There's No Recession in the New York Times Homes Section


Image credit: Joe Fletcher

The rich are different from you and me; they read the New York Times Home and Garden section on Thursdays, and don't seem to know that there is a recession. But they are beginning to deal with the concept of living with less, and show a couple squeezing into a modest 1100 square foot house in Mill Valley, designed by Frank Lloyd Wright disciple Daniel J. Liebermann- that cost $1,125,000 to purchase and over $ 400 a foot to renovate. But it is a gem of a thing. More at New York Times
Image credit: Justin Mott

Then there is John Flinton, a contractor "who is known (at least to his press agent) as "a modern day Indiana Jones," in a long piece entitled Trophy Hunters With Their Eye on Interiors.

He has gone to China for cobblestones from a road that was being demolished, to pave a client's driveway; to the jungles of Nicaragua -- by jeep, if you please -- because another client wanted an authentic and rustic clay tile with colors that would have variations, but not too many variations; to Jerusalem, to make sure the so-called biblical stone his client had ordered was coming from a school that really was hundreds of years old....For a client in Russia building a rather large country estate (55,000 square feet, with 880 windows), Mr. Finton arranged to have thick slate for the roof brought in from Vermont.

It gets worse. It would make Thorstein Veblen throw up. More in the New York Times and watch the slideshow.

Image credit: Steve Payne

And then there are the "catios"; enclosed spaces of mesh to protect cats but let them play outside. Some are modest, as minimal as an enclosure of a balcony, and some are extreme.
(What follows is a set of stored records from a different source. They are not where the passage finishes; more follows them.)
Lemma lineError_fields n raw e :
  lineError n raw = Some e ->
  LineNumber e = n /\ LineText e = strings.TrimSpace raw.
Proof.
  unfold lineError. cbv zeta.
  destruct (String.eqb _ "" || strings.HasPrefix _ "#"); [discriminate|].
  destruct (String.eqb _ "COMMIT"); [discriminate|].
  destruct (strings.HasPrefix _ "*"); [discriminate|].
  destruct (strings.HasPrefix _ ":").
  { destruct (strings.Fields _) as [|f0 [|f1 [|f2 [|f3 fs]]]];
      try (intros [= <-]; auto).
    destruct (countersResolved f2); [discriminate | intros [= <-]; auto]. }
  destruct (strings.HasPrefix _ "["); [|intros [= <-]; auto].
  destruct (negb (countersOk _)); [intros [= <-]; auto|].
  destruct (String.eqb (chain _) ""); [intros [= <-]; auto | discriminate].
Qed.

Lemma lineErrors_numbers lines : forall n e,
  0 <= n -> n + Z.of_nat (length lines) < 2 ^ 63 ->
  e ∈ lineErrors n lines ->
  exists (i : nat) raw,
    lines !! i = Some raw
    /\ lineError (n + Z.of_nat i + 1) raw = Some e.
Proof.
  induction lines as [|raw rest IH]; intros n e Hn Hlen;
    cbn [lineErrors length] in *.
  - intros H. apply elem_of_nil in H. contradiction.
  - assert (Hi : int_incr n = n + 1).
    { unfold int_incr. destruct (Z.eqb_spec n (2 ^ 63 - 1)); [lia | reflexivity]. }
    rewrite Hi. intros [H|H]%elem_of_app.
    + exists 0%nat, raw. split; [reflexivity|].
      replace (n + Z.of_nat 0 + 1) with (n + 1) by lia.
      destruct (lineError (n + 1) raw) as [e'|].
      * apply list_elem_of_singleton in H as ->. reflexivity.
      * apply elem_of_nil in H. contradiction.
    + destruct (IH (n + 1) e ltac:(lia) ltac:(lia) H) as (i & raw' & Hl & He).
      exists (S i), raw'. split; [exact Hl|].
      replace (n + Z.of_nat (S i) + 1) with (n + 1 + Z.of_nat i + 1) by lia.
      exact He.
Qed.

End LineNumbers.

(** X11.  The errors that ParseIptablesSave returns when lines were
    rejected carry the numbers and the texts of those lines: on an input of
    fewer than 2^63 lines each of them comes from a line of the input, is
    numbered with the position of that line counted from 1, blank lines and
    comments counted as well, and carries the text of the line without the
    white space around it. *)
Theorem X11_errors_locate_their_lines `{RP : RuleParser} (r : Scanner)
    (t : Tables) (e : error) (pe : ParseError) :
  Z.of_nat (length (Lines r)) < 2 ^ 63 ->
  lineErrors 0 (Lines r) <> [] ->
  ParseIptablesSave r = Ok (t, Some e) ->
  pe ∈ parseErrors e ->
  exists (i : nat) raw,
    Lines r !! i = Some raw
    /\ LineNumber pe = Z.of_nat i + 1
    /\ LineText pe = strings.TrimSpace raw
    /\ lineError (Z.of_nat i + 1) raw = Some pe.
Proof.
  intros Hlen Hrej H Hin. unfold ParseIptablesSave in H.
  apply bind_Ok in H as (p & Hs & H).
  destruct (flush_fields p) as [_ He]. rewrite He in H.
  apply scanLines_err in Hs as (_ & Hpe & Hnil). simpl in Hpe, Hnil.
  destruct (err p) as [ep|].
  - injection H as <- <-. simpl in Hpe. rewrite Hpe in Hin.
    destruct (lineErrors_numbers (Lines r) 0 pe ltac:(lia) ltac:(lia) Hin)
      as (i & raw & Hl & Hle).
    rewrite Z.add_0_l in Hle.
    destruct (lineError_fields _ _ _ Hle) as [Hn Ht].
    exists i, raw. auto.
  - destruct (proj1 Hnil eq_refl) as [_ Hno]. contradiction.
Qed.

(** ** Each table is parsed on its own *)

Section TableBody.

Context `{RP : RuleParser}.

Lemma handleLine_body p q raw :
  isBodyLine raw = true -> sameOpen p q ->
  match handleLine p raw, handleLine q raw with
  | Ok p', Ok q' =>
      sameOpen p' q' /\ result p' = result p /\ result q' = result q
      /\ currentTableName p' = currentTableName p
  | Panic m, Panic m' => m = m'
  | _, _ => False
  end.
Proof.
  unfold isBodyLine. cbv zeta. intros Hb [Hn Ht]. rewrite !handleLine_eq. cbv zeta.
  set (text := strings.TrimSpace raw) in *.
  apply negb_true_iff, orb_false_iff in Hb as [Hc Hs]. rewrite Hc, Hs.
  destruct (String.eqb text "" || strings.HasPrefix text "#");
    [repeat split; assumption|].
  destruct (strings.HasPrefix text ":").
  { unfold handleNewChain, sameOpen. simpl. rewrite Ht.
    destruct (strings.Fields text) as [|f0 [|f1 [|f2 [|f3 fs]]]]; simpl; auto 10.
    destruct (parseCounters f2) as [[pk bt] [|]]; simpl; auto 10. }
  destruct (strings.HasPrefix text "["); [|repeat split; assumption].
  unfold handleRule, sameOpen. cbv zeta. simpl. rewrite Ht.
  destruct (negb (countersOk _)); [simpl; auto 10|].
  destruct (String.eqb (chain _) ""); [simpl; auto 10|].
  destruct (slices.ContainsFunc _ _); [simpl; auto 10|].
  destruct (currentTable q); simpl; auto 10.
Qed.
One cat habitat builder notes:

"We have some clients that decorate the inside as if it's just another room -- a picnic table, cat grass -- so they can hang out there with their cats," said Kris Kischer, founder of Habitat Haven in Toronto, which sells dog and cat enclosures.

He built a wild one in Toronto that connects the house to a tree 25 feet away, but that's nothing compared to one in Port Jefferson, New York that is bigger than some apartments we have shown on TreeHugger: two 10 foot square rooms connected with a 44 foot tunnel. For cats. They are renovating soon, and adding a second floor. More in the New York Times.